The left flat shows some sharply depicted dust particles. The same shadows are in the other two flats available at exactly the same place, but represented as fuzzy rings. Obviously, the method 1 (the lamp shines directly into the telescope) is fundamentally different from the „diffuse“ methods 2 and 3. Because the dust particles are sharply imaged in method 1, the cone of light that falls locally on the CCD, has a much smaller angle of divergence as do the methods 2 and 3.
In comparison with methods 1 to 3, the flats according to method 4 are illuminated much more uniformly, as can be seen immediately from Figure below. The dust shadows are diffuse and the edge of the slit (below) quite sharp.

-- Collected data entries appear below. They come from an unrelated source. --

(** Two requests of one session, served one after the other with a key
    configured, leave the history of before, then the last message of the
    first request and the assistant turn of its reply if it got one, then
    the same for the second.  In particular a message resent after a failure
    is stored twice. *)
Theorem POST_twice_history (w1 w2 : World) (g : Global) (sid : string)
    (messages1 messages2 : list Message) :
  apiKeyMissing w1 = false ->
  apiKeyMissing w2 = false ->
  let run1 := POST w1 g {| messages := messages1; sessionId := sid |} in
  let run2 := POST w2 (globalOf run1)
                   {| messages := messages2; sessionId := sid |} in
  storedHistory (globalOf run2) sid
  = (storedHistory g sid
       ++ last messages1 :: assistantTurn (outcomeOf run1)
       ++ last messages2 :: assistantTurn (outcomeOf run2))%list.
Proof.
  intros Hkey1 Hkey2 run1 run2. unfold run2.
  rewrite POST_history, Hkey2. cbn [sessionId].
  destruct (decide (sid = sid)); [|congruence].
  unfold pushedHistory. cbn [sessionId messages]. unfold run1.
  rewrite POST_history, Hkey1. cbn [sessionId].
  destruct (decide (sid = sid)); [|congruence].
  unfold pushedHistory. cbn [sessionId messages].
  rewrite <- !app_assoc. reflexivity.
Qed.

Lemma POST_twice_history_witness :
  storedHistory
    (globalOf (POST answeringWorld
                    (globalOf (POST (alwaysFailing badRequest) None hello))
                    hello)) "s1"
  = [Some {| role := user; content := "hello" |};
     Some {| role := user; content := "hello" |};
     Some {| role := assistant; content := "hi" |}].
Proof.
  exact (POST_twice_history (alwaysFailing badRequest) answeringWorld None
           "s1" (messages hello) (messages hello) eq_refl eq_refl).
Defined.
Lemma cup_frame_perceived (depth : Q) :
  perceives (sensor:=sample_sensor) (idx:=sample_idx) cup_config initial_vars
    (cup_frame depth) (Some (0, 0, 0, 0)%Q) (uniform 12 12 true) depth.
Proof.
  unfold perceives.
  split_and!; [intros s; reflexivity|intros s; vm_compute; reflexivity|reflexivity].
Qed.

Lemma cup_frame_in_order (depth : Q) :
  turn_in_order cup_config (cup_frame depth) (uniform 12 12 true).
Proof.
  unfold turn_in_order. split_and!; [reflexivity| |reflexivity].
  vm_compute. by eexists.
Qed.

Lemma grasp_decision_at_close_range_witness :
  (∃ lifted v',
     servo_body (idx:=sample_idx) (trig:=sample_trig) (sensor:=sample_sensor)
       (kin:=sample_kinematics) cup_config initial_vars (cup_frame 150) false
     = (Ok (Break v'), false,
        [CloseGripper true; SleepFor (1#2); ArmTo lifted true])
     ∧ success v' = true)
  ∧ (∃ q v',
       servo_body (idx:=sample_idx) (trig:=sample_trig) (sensor:=sample_sensor)
         (kin:=sample_kinematics) cup_config initial_vars (cup_frame 200) false
       = (Ok (Continue v'), false, [ArmTo q true; SleepFor (2#10)])).
Proof.
  split.
  - destruct (grasp_decision_at_close_range (idx:=sample_idx) (trig:=sample_trig)
                (sensor:=sample_sensor) (kin:=sample_kinematics)
                cup_config initial_vars (cup_frame 150) false (0, 0, 0, 0)%Q
                (uniform 12 12 true) 150 0 120 0 []) as [H _].
    + reflexivity.
    + apply cup_frame_perceived.
    + reflexivity.
    + vm_compute. reflexivity.
    + apply cup_frame_in_order.
    + reflexivity.
    + destruct (H eq_refl) as (lifted & v' & _ & Hb & Hs & _).
      exists lifted, v'. split; [exact Hb|exact Hs].
  - destruct (grasp_decision_at_close_range (idx:=sample_idx) (trig:=sample_trig)
                (sensor:=sample_sensor) (kin:=sample_kinematics)
                cup_config initial_vars (cup_frame 200) false (0, 0, 0, 0)%Q
                (uniform 12 12 true) 200 0 120 0 []) as [_ H].
    + reflexivity.
    + apply cup_frame_perceived.
    + reflexivity.
    + vm_compute. reflexivity.
    + apply cup_frame_in_order.
    + reflexivity.
    + apply H; [reflexivity|vm_compute; reflexivity].
Defined.

(** C4.  The code at the failing input: a target mask too small for a
    median depth.  The picture is filled by one cup of 36 pixels, 0.15 m
    away, and the aim pixel is inside the mask.  The turn closes the
    gripper and lifts the arm, as on a large mask at that depth, yet it
    does not leave the loop as the other two grasp sites do: it goes on
    with the next frame, and when that frame shows no cup
    [visual_servo_to_object] returns [False] after the grasp. *)
Lemma small_mask_grasp_does_not_terminate :
  let cfg := cup_config in
  let fr := small_cup_frame 150 in
  let target := get_target_mask (sensor:=sample_sensor) cfg (servo fr)
                  (aim_center cfg fr) None false in
  let turn := servo_body (idx:=sample_idx) (trig:=sample_trig)
                (sensor:=sample_sensor) (kin:=sample_kinematics)
                cfg initial_vars fr false in
  let run := visual_servo_to_object (idx:=sample_idx) (trig:=sample_trig)
               (sensor:=sample_sensor) (kin:=sample_kinematics)
               cfg 120 0 [fr; table_frame] false in
  target.1.1 = Ok (Some (uniform 6 6 true))
  ∧ getitem2 (uniform 6 6 true) (aim_center cfg fr).2 (aim_center cfg fr).1
    = Some true
  ∧ num_pts (uniform 6 6 true) = 36
  ∧ getitem2 (ee_depth (servo fr)) (aim_center cfg fr).2 (aim_center cfg fr).1
    = Some 150%Q
  ∧ Qltb (fdiv 150 1000) (median_distance_when_grasping cfg) = true
  ∧ turn.2 = [CloseGripper true; SleepFor (1#2);
              ArmTo [0; 0; 0; 1 # 5; 0; 0; 0; 0; 0; 0; 0]%Q true]
  ∧ (∃ v', turn.1.1 = Ok (Continue v') ∧ success v' = true)
  ∧ run.1.1 = Ok (Some false)
  ∧ run.2 = turn.2.
Proof.
  cbv zeta. split_and!; try (vm_compute; reflexivity).
  eexists. split; vm_compute; reflexivity.
Qed.

Lemma target_mask_selection_witness :
  get_target_mask (sensor:=sample_sensor) cup_config (servo (cup_frame 150))
    (6, 6) None false
  = (Ok (Some (img_eq (uniform 12 12 1) 1)), false, []).
Proof.
  destruct (target_mask_selection (sensor:=sample_sensor) cup_config
              (servo (cup_frame 150)) 6 6 None false) as [H _].
  apply H; vm_compute; reflexivity.
Defined.

(** C3 as stated fails twice.  (1) With the aim pixel on the second cup,
    selection returns the whole mask of that cup (10 pixels) although
    the continuity candidate, the first cup within the previous mask,
    has 105 pixels, more than the threshold of 100.  (2) On a picture
    without any pixel of the target class, selection returns the empty
    best candidate although a non-empty previous mask is given. *)
Lemma selection_skips_continuity_and_can_be_empty :
  let cm := get_class_mask (sensor:=sample_sensor) cup_config two_cups in
  let run := get_target_mask (sensor:=sample_sensor) cup_config two_cups
               (115, 0) (Some previous_mask) false in
  let run' := get_target_mask (sensor:=sample_sensor) cup_config
                (servo table_frame) (0, 0) (Some (Image 1 2 [true; false]))
                false in
  num_pts (continuity_candidate cm (instance two_cups) previous_mask 1) = 105
  ∧ run.1.1 = Ok (Some (img_eq (instance two_cups) 2))
  ∧ num_pts (img_eq (instance two_cups) 2) = 10
  ∧ run'.1.1 = Ok (Some (Image 1 2 [false; false]))
  ∧ num_pts (Image 1 2 [true; false]) = 1
  ∧ num_pts (Image 1 2 [false; false]) = 0.
Proof. cbv zeta. split_and!; vm_compute; reflexivity. Qed.

End GraspObjectProps.

(** * Properties of the mode and posture commands *)

Module ZmqModesProps.
Import ZmqClient ZmqModes ZmqClientProps.

Section Facts.
Context {env : Environment} {lib : Library}.

Ltac steps :=
  repeat first
    [ rewrite run_bind
    | progress cbn [emit modify_self get_self get_now lift raise mret
                    M_ret self now obs_locked sched app fst snd] ].

Lemma mode_poll_run (mode : string) (w : world) :
  with_lock ObsLock (mode_poll mode) w
  = (Ok (bool_decide (_control_mode (self w) = Some mode)),
     set_obs_locked false w, [Acquire ObsLock; Release ObsLock]).
Proof. reflexivity. Qed.

Lemma wait_for_mode_loop_run (fuel : nat) (mode : string) (timeout t0 : Q)
    (w : world) :
  wait_for_mode_loop (S fuel) mode timeout t0 w =
  if bool_decide (_control_mode (self w) = Some mode)
  then (Ok tt, set_obs_locked false w, [Acquire ObsLock; Release ObsLock])
  else
    let w2 := tick 0 (tick (1#10) (set_obs_locked false w)) in
    if Qltb timeout (now w2 - t0)
    then (Raise (RuntimeError ("Timeout waiting for mode " ++ mode)), w2,
          [Acquire ObsLock; Release ObsLock; Sleep (1#10)])
    else
      match wait_for_mode_loop fuel mode timeout t0 w2 with
      | (r, w3, t) => (r, w3, Acquire ObsLock :: Release ObsLock :: Sleep (1#10) :: t)
      end.
Proof.
  cbn [wait_for_mode_loop]. rewrite run_bind, mode_poll_run.
  destruct (bool_decide _); [reflexivity|].
  rewrite run_bind, sleep_run, run_bind, default_timer_run. cbv zeta.
  destruct (Qltb timeout _); [reflexivity|].
  by destruct (wait_for_mode_loop fuel mode timeout t0 _) as [[r w3] t].
Qed.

In the figure below the intensity curve of the pixel line 500 is plotted in two luminous foil flats recorded under the same boundary conditions. In the case of the flats, only the grid position was slightly adjusted (about 30 Angstroms). The wavelength-dependent intensity waves are shifted, but not the wide shadow of a dust grain around the pixel number 1300. As a consequence, separate flat images have to be taken for each grid position.
From these explanations it becomes clear that the use of unsuitable flat images can import significant artifact artifacts into the spectra. It is often better to take a short-exposed flat image at any grating position, locate the position of dust grains in the slit and on the optical surfaces, and select pixel lines that are free of such structures. When the star spectrum strip is then placed on these „clean“ pixel lines, the authors have found that the non-inclusion is often better than the inclusion of the flat in the data reduction routine.